Artist's Biography
Janet Read lives in Markham with her husband and two university aged children where she maintains a music studio, teaching piano, history and theory; beginners to university level music. She teaches piano two days weekly in a public elementary school, accompanying musicals and choirs. She is a junior choir director at Grace Anglican Church, Markham. Read maintains her art studio in Markham and in a seasonal space in Barrie, ON during the summer.
Artist's statement
Ocean As Vessel
… there is a war between the mind
And sky, between thought and day and night. It is
For that the poet is always in the sun....
...Is it a luminous flittering
Or the concentration of a cloudy day?
Is there a poem that never reaches words
Wallace Stevens
One of my favourite painters had an ancestor who coined new names for clouds.
He made a taxonomy for those flickers and flares of light and dark that hang ominously or stream like banners over the landscape of our days.

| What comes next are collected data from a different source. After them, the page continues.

(** [Buffer.prototype.readInt32BE(offset)]:
    [(first << 24) + this[++offset] * 2 ** 16 + this[++offset] * 2 ** 8 + last];
    the callers below only read buffers that hold the four bytes. *)
Definition readInt32BE (data : list byte) (offset : nat) : Z :=
  match drop offset data with
  | first :: b1 :: b2 :: last :: _ =>
      toInt32 (Z.shiftl (Z_of_byte first) 24)
      + Z_of_byte b1 * 2 ^ 16 + Z_of_byte b2 * 2 ^ 8 + Z_of_byte last
  | _ => 0
  end.

(** [data[i]] on a buffer, as a number; [None] is [undefined]. *)
Definition byte_at (data : list byte) (i : nat) : option Z :=
  Z_of_byte <$> data !! i.

End Bytes.

Module ByteBuffer.
Import Bytes.

(** A [ByteBuffer]: its backing array and the relative write offset.
    Capacities are natural numbers here; the library itself keeps them in
    32 bits. *)
Record t : Type := { buffer : list byte; offset : nat }.

Definition allocate (capacity : nat) : t :=
  {| buffer := repeat x00 capacity; offset := 0%nat |}.

(** The backing array once it can hold [need] bytes: a write past the
    capacity doubles it, or grows it to [need] when that is more. *)
Definition ensure (bb : t) (need : nat) : list byte :=
  let capacity := length (buffer bb) in
  if (need <=? capacity)%nat then buffer bb
  else buffer bb ++ repeat x00 (Nat.max (2 * capacity) need - capacity).

(** A relative write of [bs] at the offset. *)
Definition put (bs : list byte) (bb : t) : t :=
  let stop := (offset bb + length bs)%nat in
  let buf := ensure bb stop in
  {| buffer := take (offset bb) buf ++ bs ++ drop stop buf; offset := stop |}.

Definition writeInt (value : Z) (bb : t) : t := put (int32_bytes_BE (toInt32 value)) bb.
Definition writeByte (value : Z) (bb : t) : t := put [byte_of_Z (toInt32 value)] bb.
Definition append (source : list byte) (bb : t) : t := put source bb.

End ByteBuffer.

(* ===================================================================== *)
(** * 5. The socket, as [DataProxyTCP] uses it *)
(* ===================================================================== *)

Module Socket.

(** What the proxy does to its socket, in order. *)
Inductive call : Type :=
| SockConnect (port : JS.number) (host : string)
| SockSetTimeout (milliseconds : Z)
| SockWrite (chunk : list byte)
| SockEnd
| SockDestroy.

(** [socket.read(n)] on a stream that has not ended, over the bytes
    [buf] received and not yet read: [n] bytes when [n] is positive and
    that many are there, and [null] otherwise.  [read(0)] never returns
    data (Node documents it as a refresh that always returns [null]), and
    a negative size is read as 0. *)
Definition read (n : Z) (buf : list byte) : option (list byte) * list byte :=
  if (0 <? n) && (n <=? Z.of_nat (length buf))
  then (Some (take (Z.to_nat n) buf), drop (Z.to_nat n) buf)
  else (None, buf).

End Socket.

(* ===================================================================== *)
(** * 6. Framing: [writeSync] and the [readable] handler *)
(* ===================================================================== *)

Module Framing.
Import Bytes.

(** The bytes [writeSync(data, isEncrypted)] hands to [socket.write]. *)
Definition frame (data : list byte) (isEncrypted : bool) : list byte :=
  ByteBuffer.buffer
    (ByteBuffer.append data
       (ByteBuffer.writeByte (if isEncrypted then 1 else 0)
          (ByteBuffer.writeInt (Z.of_nat (length data))
             (ByteBuffer.allocate (4 + 1 + length data))))).

(** [writeSync]: one [socket.write] call with the whole frame. *)
Definition writeSync (data : list byte) (isEncrypted : bool)
    (socket : list Socket.call) : list Socket.call :=
  socket ++ [Socket.SockWrite (frame data isEncrypted)].

Record MessageData : Type := { size : Z; isEncrypted : bool }.

(** A message body taken off the wire, as it is submitted to the
    decryption stage: the bytes, and whether they are to be decrypted
    before [notifyMessage]. *)
Definition submission : Type := (list byte * bool)%type.

(** The header the handler builds from the five bytes it read. *)
Definition parse_header (data : list byte) : MessageData :=
  {| size := readInt32BE data 0;
     isEncrypted := match byte_at data 4 with
                    | Some v => negb (v =? 0)
                    | None => true
                    end |}.

(** The state of the read side between two [readable] events: the
    [messageData] variable of [start], and the bytes the socket holds. *)
Record reader : Type := {
  messageData : option MessageData;
  input : list byte
}.

(** The [while(true)] loop of the handler; [fuel] bounds its iterations
    and [None] is the loop cut short.  A body read off the socket is
    handed to the decryption stage and the loop goes on: the one [await]
    of the handler, on the first encrypted message, is taken as immediate,
    which is exact as long as no other [readable] event comes during it. *)
Fixpoint readable_loop (fuel : nat) (r : reader) (out : list submission)
    : option (reader * list submission) :=
  match fuel with
  | O => None
  | S fuel' =>
      match messageData r with
      | None =>
          match Socket.read (4 + 1) (input r) with
          | (None, _) => Some (r, out)
          | (Some data, rest) =>
              readable_loop fuel'
                {| messageData := Some (parse_header data); input := rest |} out
          end
      | Some md =>
          match Socket.read (size md) (input r) with
          | (None, _) => Some (r, out)
          | (Some data, rest) =>
              readable_loop fuel'
                {| messageData := None; input := rest |}
                (out ++ [(data, isEncrypted md)])
          end
      end
  end.

(** Every iteration that does not leave the loop takes at least one byte
    off the socket, so this much fuel is never used up. *)
Definition readable_fuel (r : reader) : nat := S (length (input r)).

(** One [readable] event: [chunk] has arrived on the socket. *)
Definition readable (chunk : list byte) (r : reader)
    : option (reader * list submission) :=
  let r' := {| messageData := messageData r; input := input r ++ chunk |} in
  readable_loop (readable_fuel r') r' [].

Definition initial : reader := {| messageData := None; input := [] |}.

(** The flag byte [writeSync] stores. *)
Definition flag_byte (isEncrypted : bool) : byte := if isEncrypted then x01 else x00.

(** The result of a handler run, after [out] was submitted before it. *)
Definition prepend (out : list submission) (res : option (reader * list submission))
    : option (reader * list submission) :=
  match res with
  | Some (r, new) => Some (r, out ++ new)
  | None => None
  end.

(** A run of [readable] events, one per chunk, with everything submitted. *)
Fixpoint feed (chunks : list (list byte)) (r : reader)
    : option (reader * list submission) :=
  match chunks with
  | [] => Some (r, [])
  | chunk :: chunks' =>
      match readable chunk r with
      | Some (r', out) =>
          match feed chunks' r' with
          | Some (r'', out') => Some (r'', out ++ out')
          | None => None
          end
      | None => None
      end
  end.

End Framing.

(* ===================================================================== *)
(** * 7. [DataProxyTCP]: construction, [start], [stop] and the socket's events *)
(* ===================================================================== *)

Module DataProxyTCP.
Import Address.

Record AddressOverride : Type := {
  primary : string;
  fallback : option string
}.

(** The one member of [ConnectionErrorCode] the proxy uses. *)
Inductive ConnectionErrorCode : Type :=
| Connection.

(** The keys of the secure storage that [start] reads and the
    configuration dialog writes. *)
Inductive SecureStorageKey : Type :=
| ServerAddress
| ServerAddressFallback
| ServerPassword.

(** [getSecureLS]: the stored string, or [None] for [undefined]. *)
Definition storage : Type := SecureStorageKey -> option string.

(** What the proxy tells its owner through [notifyOpen], [notifyClose]
    and [notifyMessage]. *)
Inductive notification : Type :=
| NotifyOpen
| NotifyClose (reason : ConnectionErrorCode)
| NotifyMessage (data : list byte) (isEncrypted : bool).

(** An instance of the class.  [listeners] holds, for every run of [start]
    that got as far as registering its handlers, the [addressSecondary]
    its "close" handler captured; [socket] and [notified] are the calls
    made on the socket and on the owner so far. *)
Record proxy : Type := {
  override : option AddressOverride;
  isStopping : bool;
  listeners : list (option AddressData);
  socket : list Socket.call;
  notified : list notification
}.

(** [new DataProxyTCP(override)] *)
Definition new (override : option AddressOverride) : proxy :=
  {| override := override;
     isStopping := false;
     listeners := [];
     socket := [Socket.SockSetTimeout (10 * 1000)];
     notified := [] |}.

Definition set_isStopping (v : bool) (p : proxy) : proxy :=
  {| override := override p; isStopping := v; listeners := listeners p;
     socket := socket p; notified := notified p |}.

Definition socket_call (c : Socket.call) (p : proxy) : proxy :=
  {| override := override p; isStopping := isStopping p; listeners := listeners p;
     socket := socket p ++ [c]; notified := notified p |}.

Definition notify (n : notification) (p : proxy) : proxy :=
  {| override := override p; isStopping := isStopping p; listeners := listeners p;
     socket := socket p; notified := notified p ++ [n] |}.

Definition add_listeners (addressSecondary : option AddressData) (p : proxy) : proxy :=
  {| override := override p; isStopping := isStopping p;
     listeners := listeners p ++ [addressSecondary];
     socket := socket p; notified := notified p |}.

(** [this.socket.connect(address.port, address.host)] *)
Definition connect (a : AddressData) (p : proxy) : proxy :=
  socket_call (Socket.SockConnect (port a) (host a)) p.

(** [this.override.fallback ? parseAddress(this.override.fallback) : undefined]:
    a missing fallback and the empty string are both falsy. *)
Definition override_secondary (fallback : option string) : option AddressData :=
  match fallback with
  | Some s => if String.eqb s EmptyString then None else Some (parseAddress s)
  | None => None
  end.

(** [start()], with the secure storage it reads.  Its first statement
    assigns [true] to [isStopping] (under the comment "Resetting the
    isStopping flag"). *)
Definition start (ls : storage) (p : proxy) : proxy :=
  let p := set_isStopping true p in
  let open (addressPrimary : AddressData) (addressSecondary : option AddressData) :=
    add_listeners addressSecondary (connect addressPrimary p) in
  match override p with
  | Some o =>
      open (parseAddress (primary o)) (override_secondary (fallback o))
  | None =>
      match ls ServerAddress with
      | None => notify (NotifyClose Connection) p
      | Some addressPrimaryStr =>
          open (parseAddress addressPrimaryStr)
               (parseAddress <$> ls ServerAddressFallback)
      end
  end.

(** One "close" handler, with the [addressSecondary] of its closure. *)
Definition on_close (addressSecondary : option AddressData) (p : proxy) : proxy :=
  match negb (isStopping p), addressSecondary with
  | true, Some a => connect a p
  | _, _ => notify (NotifyClose Connection) p
  end.

(** The socket emits "close": every registered handler runs, in the order
    of registration. *)
Definition socket_closed (p : proxy) : proxy :=
  fold_left (fun q a => on_close a q) (listeners p) p.

(** The socket emits "connect". *)
Definition socket_connected (p : proxy) : proxy :=
  fold_left (fun q _ => notify NotifyOpen q) (listeners p) p.

(** [stop()]: the flag, then [socket.end(callback)]. *)
Definition stop (p : proxy) : proxy :=
  socket_call Socket.SockEnd (set_isStopping true p).

(** The callback of [socket.end]: [socket.destroy()]. *)
Definition socket_ended (p : proxy) : proxy :=
  socket_call Socket.SockDestroy p.

(** What can happen to an instance. *)
Inductive event : Type :=
| Start (ls : storage)
| Stop
| SocketConnected
| SocketClosed
| SocketEnded.

Definition step (p : proxy) (e : event) : proxy :=
  match e with
  | Start ls => start ls p
  | Stop => stop p
  | SocketConnected => socket_connected p
  | SocketClosed => socket_closed p
  | SocketEnded => socket_ended p
  end.

Definition run (es : list event) (p : proxy) : proxy := fold_left step es p.

(** The connection attempts among the calls made on the socket. *)
Definition connects (calls : list Socket.call) : list (JS.number * string) :=
  flat_map (fun c => match c with
                     | Socket.SockConnect port host => [(port, host)]
                     | _ => []
                     end) calls.

End DataProxyTCP.

(* ===================================================================== *)
(** * 8. [ConnectionConfigDialog]: what the dialog asks of the connection manager *)
(* ===================================================================== *)

Module ConnectionConfigDialog.
Import DataProxyTCP.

Clouds are the roof of our world. Dismal or fair, grey or white, looming or bright cirrus streams through blue space. Light and cloud are the visible weather of the heart.
I spent a month in Newfoundland, more precisely, on the Northern Peninsula with a short journey to Battle Harbour in Labrador. What place has so much air, sky, sea, and land? The sculptured contour of it all…..
The painter is drowned in light, drowned in dark, shadowed by grey fugitive light and the deep flaring red of the sea as last dregs of day drain into fallen evening.
Colour is the language of water and the lyric diction of the sky.
Deep blues, tarnished greens, sullen greys; reds like roses cast in memory down the Ganges; orange as bright lanterns setting sail for the Sea of Japan.
White is foam on the water, hard edge of pounding waves, thin dawn line against dark mornings. White is empty. White is full. It is transparent; something to put your hand into, and something to haul you through.
Shapes bleed through white, bleed through mist, break through and vanish. We find them in our cupboards, rattling in our attics, knock against them in our nights.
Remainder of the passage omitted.